An Interview with Mike The Machine Bruce

by Chris on February 18, 2010

Recently, I had the great opportunity to interview Mike “the Machine” Bruce. For those of you who aren’t familiar with Mike, rest assured his nickname is well earned.

Check out this interview, stop by Mike’s site and be sure to leave some comments!

Hi Mike. Thanks for doing this interview. It’s a privilege to have you here. For those who may not be familiar with you, can you give us a little background about yourself?

Hello Chris, and thanks for having me on your blog. I’ am a Professional Performing Strongman and Motivational Speaker. I’m managed by the world famous Grandmaster Dennis Rogers. I travel all over performing and speaking about the importance of physical culture and building our character, taking responsibility for our actions and choosing what we want in life and how we act. The venues I like to perform at most are schools/prisons and churches.
When I’m not on the road I run my own private training facility The Machine Shop Gym.

How and why did you begin to get involved in health/fitness training?

To answer this question I must give you some background of my early years as it is complicated. I’m originally from Milford MA. It is about 45:00 outside Boston. I come from a very troubled childhood where from the ages of 7-13 spent the majority of my time in and out of Child Development Centers looking at ink spots and speaking with psychiatrists.
Along with the horrors of home I was very skinny and beat up on at school. I often would be found with my nose in a Hulk or Captain America comic book to get away from my true life. The comic books and Professional wrestling made me want to become Big and Strong like the characters I would watch on TV or read about.
Once my wonderful Mother married my Adoptive father, [who I had adopt me] My life began to turn around.
I started boxing/wrestling at 14 and realized I was quite good and strong when it came to hitting the weights and conditioning training.
My journey in to the realm of physical culture started 23 yrs ago and
has been my therapy/addiction ever since.

Has there been anyone in particular who has influenced your training?

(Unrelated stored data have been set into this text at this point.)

(* ===== verification/Requests.v ===== *)
(** * A request from end to end

    The layers of App, the collection handlers, the services and the error
    middleware together: every request that reaches the application is answered
    exactly once, whatever the chain and the database do, and a refused body is
    answered with what the validation said. *)

From stdpp Require Import base list strings numbers.
From Stdlib Require Import ZArith Lia Ascii.
From S2P Require Import Prelude Js ErrorMiddleware Validation CollectionService Config App.

(** ** The error middleware on errors that are not the database's *)
Definition answerable (err : jsval) : Prop :=
  ∃ fields, err = Obj fields ∧
    is_int (default Undef (assoc "code" fields)) 11000 = false ∧
    is_str (default Undef (assoc "name" fields)) "ValidationError" = false.

Lemma answerable_TypeError s : answerable (TypeError s).
Proof. eexists. split; [reflexivity|]. by vm_compute. Qed.

Lemma answerable_AppError stack code message op :
  answerable (new_AppError stack code message op).
Proof. eexists. split; [reflexivity|]. by split_and!. Qed.
#[export] Hint Resolve answerable_TypeError answerable_AppError : js_throws.

Lemma client_error_answerable stack fields :
  is_int (default Undef (assoc "code" fields)) 11000 = false →
  is_str (default Undef (assoc "name" fields)) "ValidationError" = false →
  ∃ fields', client_error stack (Obj fields) = Ok (Obj fields').
Proof.
  intros Hc Hn. unfold client_error, on_validation, on_duplicate, on_token, on_expired. cbn.
  rewrite Hn. cbn. rewrite Hc. cbn. case_match; cbn; [by eexists|].
  case_match; by eexists.
Qed.

(** The two environments in which errors are answered. *)
Definition deployed_env (node_env : jsval) : Prop :=
  node_env = Str "development" ∨ node_env = Str "production".

(** [m] completes and responds once. *)
Definition answered (m : js unit) (o : oracle) (h : list event) : Prop :=
  ∃ tr, m o h = (Ok tt, h ++ tr) ∧ count is_respond tr = 1.

Lemma answered_after m m' o h tr :
  m o h = m' o (h ++ tr) → count is_respond tr = 0 → answered m' o (h ++ tr) → answered m o h.
Proof.
  intros E Hc (tr' & E' & Hc'). exists (tr ++ tr').
  rewrite E, E', app_assoc, count_app, Hc, Hc'. by split.
Qed.

Lemma error_answered stack node_env err req o h :
  deployed_env node_env → answerable err → request_ok req →
  answered (errorMiddleware stack node_env err req) o h.
Proof.
  intros Hn (fields & -> & Hcode & Hname) Hr. unfold answered, errorMiddleware.
  destruct (with_defaults_obj fields) as (fields' & E & Hk & _).
  rewrite <- (Hk "code") in Hcode by done. rewrite <- (Hk "name") in Hname by done.
  destruct (log_entry_ok fields' req Hr) as [entry He].
  destruct (client_error_answerable stack fields' Hcode Hname) as [fields'' Hce].
  run_js. rewrite E, He, Hce.
  destruct Hn as [-> | ->]; cbn; unfold sendErrorDev, sendErrorProd; run_js; cbn.
  - eexists. rewrite <- app_assoc. by split.
  - destruct (truthy _); cbn; eexists; rewrite <- !app_assoc; by split.
Qed.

Wow, that is a tough question. As far as who I kind of patterned my early training methods from would have to be Jimmy “Iron Bull” Pelechia. He was everything I wanted to be like in regards to being big and powerful. After him would have to be Jack Lalanne. Though he was a little man he was STRONG and he is the man I learned how to Dumbbell swing from. I saw him throwing a 140lb bell over his head. When it comes to strongman performing Bud Jeffries got me started. And was very inspirational to me in my early goings. Also though I was never trained by them, The Diesel Crew’s training methods have had a huge impact on my training to this day.
But Dennis Rogers has been the most inspirational to me not only on the physical side, but on how to act as a man.

Can you give a brief overview of your method of training? What does a typical training week look like?

My method of training has changed quite a bit over the years as I have gotten older. The early days were all about POWER, no reps over 5 and a lot of singles. My mindset was I’m going to come in here and lift as much weight as I can and dominate the weight room.
Today I still have the mindset of making my body ready for all sorts of combat. Being a former Marine I want to be able to “Go” at anytime, meaning if I have to run 3 miles I can, if I want to pull myself up over a wall I can, I try and push my body to it’s maximum potential, never leaving any doubt in mind that I am in top physical condition. So I vary my training depending on my mood. 1 day will be weight training with different elements ie: barbells, kettlebells, bodyweight, etc. The reps vary too: sets of 20 are not uncommon, singles are still worked, one day may be high volume one day may be low volume heavy weights. I vary it all on how I feel.

Could you give us an idea of a typical training week for the Machine?

Monday: Deadlifts 2×20 reps
Leg extensions 2×8
Leg curl 2×8
Seated toe press on leg press machine 2×20

Tuesday: Dumbbell swings 2×20
Dumbbell man-Makers 4×10
Leg raise thrust up with weight held in my feet 3×10
Roman chair sit-up with weight 3×20

Wednesday: 1 arm Dumbbell bench press 5×8
Barbell bench press 3×20
Dumbbell 2 handed pullover 3×20
Seated overhead dumbbell extension 2×40-50

Thursday: Super Sprawls 5-10sets of 20 reps in 60 seconds.
Rope over/unders 5×20 overs, 15 unders
Do tuesdays ab routine

Friday: Chin-ups 4xmax reps
Side laterals 3×20 single arm variation above the head.
Seated wide grip lat pulldowns 4×20,20,10,10
Shrugs [Barbell] 5×8

Saturday: Dumbbell swings 1×20
Super sprawls 1×20
Man-Makers 1×10
Rope over/unders 1 set of 25 overs/15 unders.
That equals 1 round. You should move from 1 exercise right to the other. For 3-5 rounds.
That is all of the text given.